第30話 村の頭
雨が降り注ぐ中、アイラとアルゴは、女とともにこの村の“用心棒”と呼ばれる男たちに囲まれながら外へ出た。
アイラは、そっと男たちへ目を向ける。彼らの頭上には、それぞれ一本ずつ金の糸が伸びている。
(よかった……神の涙には手を出してない)
黒髪の女には、やはり何度見ても糸はない。
男たちが加わったせいで、彼女の正体について何ひとつ聞けなかったことをアイラは少し残念に思った。
「私たち……どうなるのかな?」
アイラはまわりを気にしながら、小声でアルゴに囁く。
「さあな。めんどくせぇことに巻き込まれたのは確かだ」
アルゴが肩をすくめたところで、先導していた用心棒たちが急に足を止めた。
たどり着いた場所は村の中心。
他の建物とは比べ物にならないほど大きく、石造りで重厚な作りの建物だった。
何も分からないまま、二人は押し込まれるようにその中へ入っていく。
「頭、連れてきました」
先導していた男が声を張る。
“頭”と呼ばれたのは、白髪まじりの老年の男だった。
執務室と思われる部屋の奥で机に向かい、書類をめくる手を止めずに顔だけをわずかに上げる。
アイラですら明確に感じ取れるほどの、冷たく、研ぎ澄まされた気配。
この村がどういう場所かを、彼の存在ひとつで理解できてしまうほどだった。
頭の男は、アイラとアルゴを一瞥しただけで興味を失ったように書類へ視線を戻した。
「侵入者はそいつらか?」
「はい」
「どこからの回し者だ。

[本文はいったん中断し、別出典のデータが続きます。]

(* ===== verification/Redaction.v ===== *)
(** * Redaction of audited contexts ([internal/audit/redaction.go])

    The two searches over the bytes of a key, as loops over the starts, and
    what the redaction of a context keeps. *)

From S2P Require Import Prelude GoStr.
From stdpp Require Import options.
Local Open Scope Z_scope.

Definition redactedAuditValue : string := "[REDACTED]".

Definition sensitiveAuditKeyFragments : list string :=
  ["authorization"; "credential"; "password"; "private_key"; "api_key"; "apikey"; "secret"; "token"; "proof"; "cookie"; "nonce"]%string.
Definition piiAuditKeyTokens : list string :=
  ["email"; "phone"; "address"; "ip"; "user_agent"; "delegation_chain"; "delegated_by"; "creator_id"]%string.

Definition lowerASCII (b : Z) : Z := lower_byte b.
Definition isAuditKeyDelimiter (b : Z) : bool := (b =? 46) || (b =? 95) || (b =? 45).

(** The inner loop: the bytes of the fragment from a start, letters folded. *)
Fixpoint matched_from (value fragment : list Z) {struct fragment} : bool :=
  match fragment with
  | [] => true
  | f :: fragment' =>
      match value with
      | v :: value' => if lowerASCII v =? lowerASCII f then matched_from value' fragment' else false
      | [] => false
      end
  end.

(** The starts of the outer loop, [start <= len(value)-len(fragment)]. *)
Definition starts (value fragment : list Z) : list nat :=
  if (length value <? length fragment)%nat then [] else seq 0 (length value - length fragment + 1).

Definition containsFoldASCII (value fragment : string) : bool :=
  let v := go_bytes value in
  let f := go_bytes fragment in
  if (length f =? 0)%nat || (length v <? length f)%nat then false
  else existsb (fun start => matched_from (drop start v) f) (starts v f).

(** The byte at an index is a delimiter, or there is none. *)
Definition delimited_at (v : list Z) (i : nat) : bool := match v !! i with Some b => isAuditKeyDelimiter b | None => true end.

Definition hasDelimitedTokenFoldASCII (value token : string) : bool :=
  let v := go_bytes value in
  let t := go_bytes token in
  existsb (fun start =>
      if (0 <? start)%nat && negb (delimited_at v (start - 1)) then false
      else if negb (delimited_at v (start + length t)) then false
      else matched_from (drop start v) t) (starts v t).

Definition shouldRedactAuditContextKey (key : string) : bool :=
  existsb (containsFoldASCII key) sensitiveAuditKeyFragments || existsb (hasDelimitedTokenFoldASCII key) piiAuditKeyTokens.

(** A nil map is [None]. *)
Definition redactedAuditContext (source : gmap string string) : option (gmap string string) :=
  if bool_decide (source = ∅) then None
  else Some (map_imap (fun key value => Some (if shouldRedactAuditContextKey key then redactedAuditValue else value)) source).

Example redact_ex : (shouldRedactAuditContextKey <$> ["client.IP"; "recipient"; "X-API_Key"; "shipping"; "user.email"; "amount"; "delegation_proof"]%string)
  = [true; false; true; false; true; false; true].
Proof. reflexivity. Qed.

(** ** What the searches decide *)

(** [a] without the case of its ASCII letters. *)
Definition folded (s : string) : list Z := lowerASCII <$> go_bytes s.

Lemma matched_from_iff f : forall v, matched_from v f = true <-> exists r, lowerASCII <$> v = (lowerASCII <$> f) ++ r.
Proof.
  induction f as [|b f IH]; intros v; cbn [matched_from].
  { split; [intros _; by exists (lowerASCII <$> v)|done]. }
  destruct v as [|a v]; [by split; [|intros [r Hr]]|]. cbn [fmap list_fmap app]. destruct (Z.eqb_spec (lowerASCII a) (lowerASCII b)) as [E|E].
  - rewrite IH, E. split; intros [r H]; exists r; [by rewrite <- H|by injection H].
  - split; [discriminate|]. intros [r H]. by injection H.
Qed.

Lemma starts_iff v f start : start ∈ starts v f <-> (start + length f <= length v)%nat.
Proof.
  unfold starts. destruct (Nat.ltb_spec (length v) (length f)).
  - split; [by intros ?%elem_of_nil|lia].
  - rewrite elem_of_seq. lia.
Qed.

Lemma existsb_iff {A} (p : A -> bool) l : existsb p l = true <-> exists x, x ∈ l /\ p x = true.
Proof. rewrite existsb_exists. setoid_rewrite <- list_elem_of_In. done. Qed.

Lemma fold_split (v f p r : list Z) : lowerASCII <$> v = p ++ (lowerASCII <$> f) ++ r ->
  (length p + length f <= length v)%nat /\ lowerASCII <$> drop (length p) v = (lowerASCII <$> f) ++ r
  /\ lowerASCII <$> take (length p) v = p.
Proof.
  intros H. split_and!.
  - apply (f_equal length) in H. rewrite !length_app, !length_fmap in H. lia.
  - by rewrite fmap_drop, H, drop_app_length.
  - by rewrite fmap_take, H, take_app_length.
Qed.

(** The first search finds the fragment anywhere, whatever the case. *)
Lemma containsFoldASCII_iff value fragment : fragment <> ""%string ->
  containsFoldASCII value fragment = true <-> exists p r, folded value = p ++ folded fragment ++ r.
Proof.
  intros Hne. unfold containsFoldASCII, folded. cbv zeta. set (v := go_bytes value). set (f := go_bytes fragment).
  assert (length f <> 0)%nat as Hf.
  { unfold f. rewrite length_go_bytes. by destruct fragment. }
  rewrite (proj2 (Nat.eqb_neq _ _) Hf). cbn [orb]. split.
  - destruct (length v <? length f)%nat; [done|]. intros (start & Hs & [r Hr]%matched_from_iff)%existsb_iff.
    exists (lowerASCII <$> take start v), r. by rewrite <- Hr, <- fmap_app, take_drop.
  - intros (p & r & H). apply fold_split in H as (Hl & Hd & _). destruct (Nat.ltb_spec (length v) (length f)); [lia|].
    apply existsb_iff. exists (length p). split; [by apply starts_iff|]. apply matched_from_iff. by eexists.
Qed.

(** The second one, between two delimiters or ends. *)
Lemma hasDelimitedToken_iff value token :
  hasDelimitedTokenFoldASCII value token = true <-> exists p r, folded value = p ++ folded token ++ r
    /\ (forall c, last p = Some c -> isAuditKeyDelimiter c = true) /\ (forall c, head r = Some c -> isAuditKeyDelimiter c = true).
Proof.
  unfold hasDelimitedTokenFoldASCII, folded. cbv zeta. set (v := go_bytes value). set (t := go_bytes token).
  assert (forall b, isAuditKeyDelimiter (lowerASCII b) = isAuditKeyDelimiter b) as Hlow.
  { intros b. unfold isAuditKeyDelimiter, lowerASCII, lower_byte. destruct (_ && _) eqn:E; [|done]. bool_to_prop.
    apply eq_true_iff_eq. rewrite !orb_true_iff, !Z.eqb_eq. lia. }
  assert (forall i b, (lowerASCII <$> v) !! i = Some b -> delimited_at v i = isAuditKeyDelimiter b) as Hat.
  { intros i b E. rewrite list_lookup_fmap in E. unfold delimited_at. destruct (v !! i); [|done]. cbn in E. simplify_eq. by rewrite Hlow. }
  rewrite existsb_iff. split.
  - intros (start & Hs%starts_iff & H). destruct (_ && negb _) eqn:E1; [done|]. destruct (negb (delimited_at v (start + _))) eqn:E2; [done|].
    apply matched_from_iff in H as [r Hr]. exists (lowerASCII <$> take start v), r.
    assert (lowerASCII <$> v = (lowerASCII <$> take start v) ++ (lowerASCII <$> t) ++ r) as Hv by by rewrite <- Hr, <- fmap_app, take_drop.
    split; [done|]. split.
    + intros c Hc. apply andb_false_iff in E1. rewrite last_lookup, length_fmap, length_take, Nat.min_l in Hc by lia.
      destruct start as [|start]; [done|]. destruct E1 as [E1|E1]; [bool_to_prop; lia|]. apply negb_false_iff in E1. cbn [Nat.sub Init.Nat.pred] in *.
      rewrite Nat.sub_0_r in E1. rewrite <- E1. symmetry. apply Hat. rewrite Hv. by rewrite lookup_app_l by by eapply lookup_lt_Some.
    + intros c Hc. apply negb_false_iff in E2. rewrite <- E2. symmetry. apply Hat. rewrite Hv, app_assoc, lookup_app_r; rewrite length_app, !length_fmap, length_take, Nat.min_l by lia; [|lia].
      rewrite Nat.sub_diag. by destruct r.
  - intros (p & r & H & Hp & Hr). pose proof (fold_split v t p r H) as (Hl & Hd & Ht). exists (length p). split; [by apply starts_iff|].
    assert (delimited_at v (length p + length t) = true) as ->.
    { unfold delimited_at. destruct (v !! (length p + length t)%nat) as [b|] eqn:E; [|done]. rewrite <- Hlow. apply Hr.
      assert ((lowerASCII <$> v) !! (length p + length t)%nat = Some (lowerASCII b)) as E' by by rewrite list_lookup_fmap, E.
      rewrite H, app_assoc, lookup_app_r in E' by (rewrite length_app, length_fmap; lia).
      rewrite length_app, length_fmap, Nat.sub_diag in E'. by destruct r. }
    cbn [negb]. destruct (_ && _) eqn:E1; [|by apply matched_from_iff; eexists]. exfalso. bool_to_prop.
    assert (delimited_at v (length p - 1) = true); [|congruence]. unfold delimited_at.
    destruct (v !! (length p - 1)%nat) as [b|] eqn:E; [|done]. rewrite <- Hlow. apply Hp.
    assert ((lowerASCII <$> v) !! (length p - 1)%nat = Some (lowerASCII b)) as E' by by rewrite list_lookup_fmap, E.
    rewrite H, lookup_app_l in E' by lia. rewrite last_lookup. by replace (Init.Nat.pred (length p)) with (length p - 1)%nat by lia.
Qed.

(** A fragment occurs in a key; a token occurs in it between delimiters or ends. *)
Definition occurs_in (key fragment : string) : Prop := exists p r, folded key = p ++ folded fragment ++ r.
Definition token_in (key token : string) : Prop := exists p r, folded key = p ++ folded token ++ r
  /\ (forall c, last p = Some c -> isAuditKeyDelimiter c = true) /\ (forall c, head r = Some c -> isAuditKeyDelimiter c = true).

Lemma should_redact_iff key : shouldRedactAuditContextKey key = true <->
  (exists f, f ∈ sensitiveAuditKeyFragments /\ occurs_in key f) \/ (exists t, t ∈ piiAuditKeyTokens /\ token_in key t).
Proof.
  unfold shouldRedactAuditContextKey. rewrite orb_true_iff, !existsb_iff. unfold occurs_in, token_in.
  assert (forall f, f ∈ sensitiveAuditKeyFragments -> f <> ""%string) as Hne.
  { intros f Hf ->. revert Hf. apply (bool_decide_unpack _). by vm_compute. }
  split; (intros [(x & Hx & H)|(x & Hx & H)]; [left|right]); exists x; (split; [done|]).
  - apply containsFoldASCII_iff; [by apply Hne|done].
  - by apply hasDelimitedToken_iff.
  - apply containsFoldASCII_iff; [by apply Hne|done].
  - by apply hasDelimitedToken_iff.
Qed.

(** The redaction keeps every key of a context, replaces the value exactly at the keys that contain a sensitive fragment
    anywhere or a personal-data token between delimiters, in any case of the letters, and leaves every other value alone. *)
Theorem redaction_exact (source : gmap string string) (key value : string) :
  source !! key = Some value ->
  exists m, redactedAuditContext source = Some m /\ dom m = dom source
  /\ ((exists f, f ∈ sensitiveAuditKeyFragments /\ occurs_in key f) \/ (exists t, t ∈ piiAuditKeyTokens /\ token_in key t) ->
        m !! key = Some redactedAuditValue)
  /\ (~ ((exists f, f ∈ sensitiveAuditKeyFragments /\ occurs_in key f) \/ (exists t, t ∈ piiAuditKeyTokens /\ token_in key t)) ->
        m !! key = Some value).
Proof.
  intros Hk. unfold redactedAuditContext. rewrite bool_decide_false by (intros ->; by rewrite lookup_empty in Hk).
  eexists. split; [done|]. rewrite map_lookup_imap, Hk. cbn [mbind option_bind]. rewrite <- should_redact_iff. split_and!.
  - apply set_eq. intros k. rewrite !elem_of_dom, map_lookup_imap. destruct (source !! k); cbn; [|done].
    split; intros _; by eexists.
  - by intros ->.
  - by intros ->%not_true_is_false.
Qed.

Lemma redaction_exact_witness : exists m, redactedAuditContext {["amount"%string := "7"%string]} = Some m
  /\ m !! "amount"%string = Some "7"%string.
Proof.
  destruct (redaction_exact {["amount"%string := "7"%string]} "amount" "7") as (m & Hm & _ & _ & H); [by apply lookup_singleton_eq|].
  exists m. split; [done|]. apply H. rewrite <- should_redact_iff. by vm_compute.
Defined.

“やつら”か?」
“やつら”と言われても、アイラには何のことかわからない。
ただ、森を歩いていたらここについただけなのに、何故こんな尋問を受けているのかも分からない。
その時、女が静かに手を上げた。
「よろしいでしょうか?」
頭の男は返事をしない。
だが、女はそれを肯定と受け取ったのか、そのまま話し始めた。
「彼らが村に通りかかったのと同じ頃、私も森から戻りました。多少の魔術の乱れで、結界の“揺らぎ”に巻き込まれただけかと」
アイラとアルゴは、女が村に入るより前に、宿屋を探して既に村の中を歩き回っていた。
つまり、彼女は堂々と嘘をついて二人を庇ったのだ。
「……まあいいだろう。朝一で村を出ていけ」
許可とも追放ともつかない言葉が投げられたが、少なくとも今夜はここにいても良いらしい。
だが、むしろ今すぐにでも出たいのは二人の本音だった。
頭の男はようやく顔をあげ、女に鋭い視線を投げる。
「……任務は?」
「遂行いたしました」
その短いやり取りだけで、この場の緊張が一段深まる。
もう興味はないというように頭の男が手をひらりと振ると、アイラとアルゴは用心棒に促され、執務室から追い出された。
外に出ると、用心棒の一人が女に歩み寄り、低い声で問いかけた。
「で、全員見つけて殺ったのか?」
「ええ。彼らは町から出ていなかったわ」
「まったく。鉱山でも掘ってりゃ平和に暮らせるものを……愚かだ」
降り続く雨の下、女と用心棒たちは、まるで日常の報告でもするかのように淡々と会話を交わした。
男たちはそれきり互いに頷き合うと、霧の向こうに溶けるように姿を消していく。
「……さて。私たちは帰りましょうか」
黒髪の女は濡れた肩を軽く払うと、森の奥にある彼女の家のある方へ歩き出す。
その背中を追いながら、アイラは胸の奥に広がる違和感をどうしても拭いきれずにいた。
“村の頭”
“任務”
“殺る”
会話のどれもが、普通の村人には似つかわしくない言葉ばかりだ。
(鉱山でも掘っていれば、平和に暮らせる?まさか……)
アイラの脳裏にある記憶がよみがえる。
ケール町の鉱夫たち。
あのとき覚醒したばかりの光で、数名の鉱夫の糸を切ってしまった。
さらに、ハイバの宿屋の食堂で耳にした会話。
『ケール町の鉱夫たちが、何人か仕事を放棄したらしい。前代未聞だ』
『俺も聞いた。土砂崩れのあとから様子が変だってさ。採掘が止まってるらしいから、そのうち金の値も上がるぞ』
(そんな……もしかしたら、私のせいで……)
彼女に聞かなければならないことが、山ほどある。
そう思えば思うほど、言いようのない後悔と胸の奥のざわつきが、じわりと広がっていった。